● **WHAT YOU HAVE TO DO**
Would you return the lines between the one holding "Proof. induction l" and the one holding "- left. exists", inclusive, and only those, exactly as they stand in the listing below?

====================

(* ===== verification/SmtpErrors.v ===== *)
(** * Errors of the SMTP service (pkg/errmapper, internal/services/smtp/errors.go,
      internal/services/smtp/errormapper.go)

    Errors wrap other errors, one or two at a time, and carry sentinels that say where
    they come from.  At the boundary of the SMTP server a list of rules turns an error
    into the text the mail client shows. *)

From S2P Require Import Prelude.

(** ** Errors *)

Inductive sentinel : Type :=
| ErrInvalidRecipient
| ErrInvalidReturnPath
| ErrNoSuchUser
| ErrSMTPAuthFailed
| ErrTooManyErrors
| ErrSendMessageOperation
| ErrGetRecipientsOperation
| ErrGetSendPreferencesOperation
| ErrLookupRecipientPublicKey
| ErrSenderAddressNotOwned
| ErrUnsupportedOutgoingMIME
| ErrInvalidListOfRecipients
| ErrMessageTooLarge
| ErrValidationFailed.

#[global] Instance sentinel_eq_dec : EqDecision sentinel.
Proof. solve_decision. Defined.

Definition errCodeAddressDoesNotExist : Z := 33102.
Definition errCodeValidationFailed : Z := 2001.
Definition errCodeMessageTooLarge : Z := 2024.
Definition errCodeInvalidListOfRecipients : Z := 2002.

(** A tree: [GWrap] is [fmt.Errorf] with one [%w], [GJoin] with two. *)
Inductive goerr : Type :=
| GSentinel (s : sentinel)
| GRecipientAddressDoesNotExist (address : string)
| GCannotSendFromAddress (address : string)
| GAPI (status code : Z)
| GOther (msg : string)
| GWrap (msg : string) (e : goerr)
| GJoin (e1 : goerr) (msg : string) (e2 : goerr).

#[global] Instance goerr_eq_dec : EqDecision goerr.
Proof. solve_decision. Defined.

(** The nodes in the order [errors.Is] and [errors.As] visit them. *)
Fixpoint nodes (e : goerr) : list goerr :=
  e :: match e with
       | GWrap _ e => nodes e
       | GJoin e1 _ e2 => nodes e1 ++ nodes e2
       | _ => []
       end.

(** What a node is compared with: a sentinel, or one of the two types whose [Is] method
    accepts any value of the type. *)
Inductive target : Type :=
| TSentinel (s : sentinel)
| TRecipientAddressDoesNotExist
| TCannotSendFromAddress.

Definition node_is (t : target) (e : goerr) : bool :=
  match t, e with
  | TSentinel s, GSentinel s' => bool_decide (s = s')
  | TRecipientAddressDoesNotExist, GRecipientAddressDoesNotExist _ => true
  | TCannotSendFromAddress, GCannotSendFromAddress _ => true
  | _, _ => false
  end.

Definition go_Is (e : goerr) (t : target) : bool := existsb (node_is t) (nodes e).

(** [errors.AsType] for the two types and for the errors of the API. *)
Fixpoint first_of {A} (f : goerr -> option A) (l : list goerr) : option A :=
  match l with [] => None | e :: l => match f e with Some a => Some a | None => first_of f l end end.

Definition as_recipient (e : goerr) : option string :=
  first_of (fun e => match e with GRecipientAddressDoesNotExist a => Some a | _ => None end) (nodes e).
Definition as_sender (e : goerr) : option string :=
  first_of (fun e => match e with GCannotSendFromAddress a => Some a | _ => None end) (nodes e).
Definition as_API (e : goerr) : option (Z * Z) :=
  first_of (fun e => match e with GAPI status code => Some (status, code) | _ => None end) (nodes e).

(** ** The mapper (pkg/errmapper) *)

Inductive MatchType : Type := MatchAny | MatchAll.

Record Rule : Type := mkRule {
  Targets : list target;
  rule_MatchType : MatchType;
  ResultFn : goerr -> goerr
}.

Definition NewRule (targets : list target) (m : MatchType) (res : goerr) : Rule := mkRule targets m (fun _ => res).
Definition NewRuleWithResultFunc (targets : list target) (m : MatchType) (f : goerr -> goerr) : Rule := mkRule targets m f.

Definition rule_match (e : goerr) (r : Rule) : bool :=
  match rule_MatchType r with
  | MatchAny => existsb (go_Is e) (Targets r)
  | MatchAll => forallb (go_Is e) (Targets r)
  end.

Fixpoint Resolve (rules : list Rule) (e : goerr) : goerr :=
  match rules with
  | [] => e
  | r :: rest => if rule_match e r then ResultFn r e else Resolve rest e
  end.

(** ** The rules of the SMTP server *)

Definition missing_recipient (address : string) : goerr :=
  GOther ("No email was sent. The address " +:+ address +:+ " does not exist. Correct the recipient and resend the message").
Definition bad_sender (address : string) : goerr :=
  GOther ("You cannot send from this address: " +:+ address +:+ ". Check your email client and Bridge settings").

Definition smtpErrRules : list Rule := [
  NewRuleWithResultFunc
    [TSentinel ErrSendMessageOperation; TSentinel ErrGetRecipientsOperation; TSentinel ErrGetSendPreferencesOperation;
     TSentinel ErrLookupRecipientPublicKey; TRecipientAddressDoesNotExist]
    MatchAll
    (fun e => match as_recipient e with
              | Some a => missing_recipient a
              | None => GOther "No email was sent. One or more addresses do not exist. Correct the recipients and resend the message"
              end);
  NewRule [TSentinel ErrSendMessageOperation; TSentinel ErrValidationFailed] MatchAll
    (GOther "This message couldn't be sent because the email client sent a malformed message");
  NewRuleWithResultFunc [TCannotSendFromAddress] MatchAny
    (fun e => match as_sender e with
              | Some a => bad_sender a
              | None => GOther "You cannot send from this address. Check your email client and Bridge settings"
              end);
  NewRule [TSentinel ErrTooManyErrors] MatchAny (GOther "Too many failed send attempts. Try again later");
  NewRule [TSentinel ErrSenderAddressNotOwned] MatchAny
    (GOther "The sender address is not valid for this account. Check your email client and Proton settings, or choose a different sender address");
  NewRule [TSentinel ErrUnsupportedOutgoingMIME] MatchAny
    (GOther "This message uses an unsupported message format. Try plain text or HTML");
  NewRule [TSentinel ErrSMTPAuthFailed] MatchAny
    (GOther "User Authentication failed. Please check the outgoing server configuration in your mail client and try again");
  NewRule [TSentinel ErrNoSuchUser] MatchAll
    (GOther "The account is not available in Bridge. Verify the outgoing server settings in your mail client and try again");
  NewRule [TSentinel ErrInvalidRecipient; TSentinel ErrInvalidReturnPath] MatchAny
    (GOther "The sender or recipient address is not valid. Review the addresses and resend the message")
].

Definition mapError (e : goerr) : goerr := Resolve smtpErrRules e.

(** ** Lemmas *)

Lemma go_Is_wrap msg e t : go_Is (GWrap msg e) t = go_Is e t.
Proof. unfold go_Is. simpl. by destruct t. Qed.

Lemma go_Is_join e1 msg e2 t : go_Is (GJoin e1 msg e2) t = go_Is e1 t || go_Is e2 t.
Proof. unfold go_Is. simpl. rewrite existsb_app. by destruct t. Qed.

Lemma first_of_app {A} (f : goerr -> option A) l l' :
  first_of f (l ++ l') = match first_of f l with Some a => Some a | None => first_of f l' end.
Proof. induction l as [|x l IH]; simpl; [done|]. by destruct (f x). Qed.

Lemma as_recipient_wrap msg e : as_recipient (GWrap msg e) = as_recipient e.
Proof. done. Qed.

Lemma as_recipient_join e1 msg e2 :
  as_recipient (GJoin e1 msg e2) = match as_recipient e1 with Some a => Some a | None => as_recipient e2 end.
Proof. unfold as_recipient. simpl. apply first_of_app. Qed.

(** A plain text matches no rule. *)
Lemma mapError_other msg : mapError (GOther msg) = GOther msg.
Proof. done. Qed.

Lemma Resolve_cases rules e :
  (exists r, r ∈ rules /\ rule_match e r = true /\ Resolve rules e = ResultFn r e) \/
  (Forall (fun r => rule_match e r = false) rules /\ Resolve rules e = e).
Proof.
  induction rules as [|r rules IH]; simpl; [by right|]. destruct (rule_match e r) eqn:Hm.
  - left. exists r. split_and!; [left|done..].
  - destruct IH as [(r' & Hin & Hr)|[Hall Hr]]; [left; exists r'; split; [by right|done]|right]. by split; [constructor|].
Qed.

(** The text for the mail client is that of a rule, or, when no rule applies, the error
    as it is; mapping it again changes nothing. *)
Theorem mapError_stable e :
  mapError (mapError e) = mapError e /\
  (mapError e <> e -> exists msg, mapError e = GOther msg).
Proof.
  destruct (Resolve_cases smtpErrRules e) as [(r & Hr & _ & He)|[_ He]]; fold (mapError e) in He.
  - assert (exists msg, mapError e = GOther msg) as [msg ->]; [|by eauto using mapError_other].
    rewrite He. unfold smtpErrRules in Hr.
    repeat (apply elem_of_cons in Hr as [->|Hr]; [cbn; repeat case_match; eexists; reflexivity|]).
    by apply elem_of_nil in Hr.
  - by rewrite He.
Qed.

====================

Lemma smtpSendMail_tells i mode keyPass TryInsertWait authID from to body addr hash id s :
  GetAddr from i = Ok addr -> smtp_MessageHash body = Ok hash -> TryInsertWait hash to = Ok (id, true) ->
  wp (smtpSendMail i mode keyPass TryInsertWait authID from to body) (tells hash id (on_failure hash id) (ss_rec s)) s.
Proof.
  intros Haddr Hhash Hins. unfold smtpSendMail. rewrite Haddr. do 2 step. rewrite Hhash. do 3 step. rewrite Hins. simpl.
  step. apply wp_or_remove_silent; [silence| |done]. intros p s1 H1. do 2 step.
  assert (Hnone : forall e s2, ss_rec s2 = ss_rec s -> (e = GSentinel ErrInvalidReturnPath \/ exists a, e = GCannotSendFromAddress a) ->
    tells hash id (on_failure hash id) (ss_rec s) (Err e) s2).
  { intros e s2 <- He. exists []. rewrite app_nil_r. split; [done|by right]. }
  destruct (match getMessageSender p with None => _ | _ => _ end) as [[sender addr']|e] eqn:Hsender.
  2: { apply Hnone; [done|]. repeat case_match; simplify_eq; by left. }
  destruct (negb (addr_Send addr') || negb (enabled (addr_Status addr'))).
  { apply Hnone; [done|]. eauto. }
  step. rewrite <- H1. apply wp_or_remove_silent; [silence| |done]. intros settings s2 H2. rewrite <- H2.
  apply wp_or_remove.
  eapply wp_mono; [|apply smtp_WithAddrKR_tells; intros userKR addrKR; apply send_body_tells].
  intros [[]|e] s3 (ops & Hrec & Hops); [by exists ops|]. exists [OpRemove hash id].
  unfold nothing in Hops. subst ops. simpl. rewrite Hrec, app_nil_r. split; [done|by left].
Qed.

====================

● **TASK ANSWER**
Proof. induction l as [|x l IH]; simpl; [done|]. by destruct (f x). Qed.

Lemma as_recipient_wrap msg e : as_recipient (GWrap msg e) = as_recipient e.
Proof. done. Qed.

Lemma as_recipient_join e1 msg e2 :
  as_recipient (GJoin e1 msg e2) = match as_recipient e1 with Some a => Some a | None => as_recipient e2 end.
Proof. unfold as_recipient. simpl. apply first_of_app. Qed.

(** A plain text matches no rule. *)
Lemma mapError_other msg : mapError (GOther msg) = GOther msg.
Proof. done. Qed.

Lemma Resolve_cases rules e :
  (exists r, r ∈ rules /\ rule_match e r = true /\ Resolve rules e = ResultFn r e) \/
  (Forall (fun r => rule_match e r = false) rules /\ Resolve rules e = e).
Proof.
  induction rules as [|r rules IH]; simpl; [by right|]. destruct (rule_match e r) eqn:Hm.
  - left. exists r. split_and!; [left|done..].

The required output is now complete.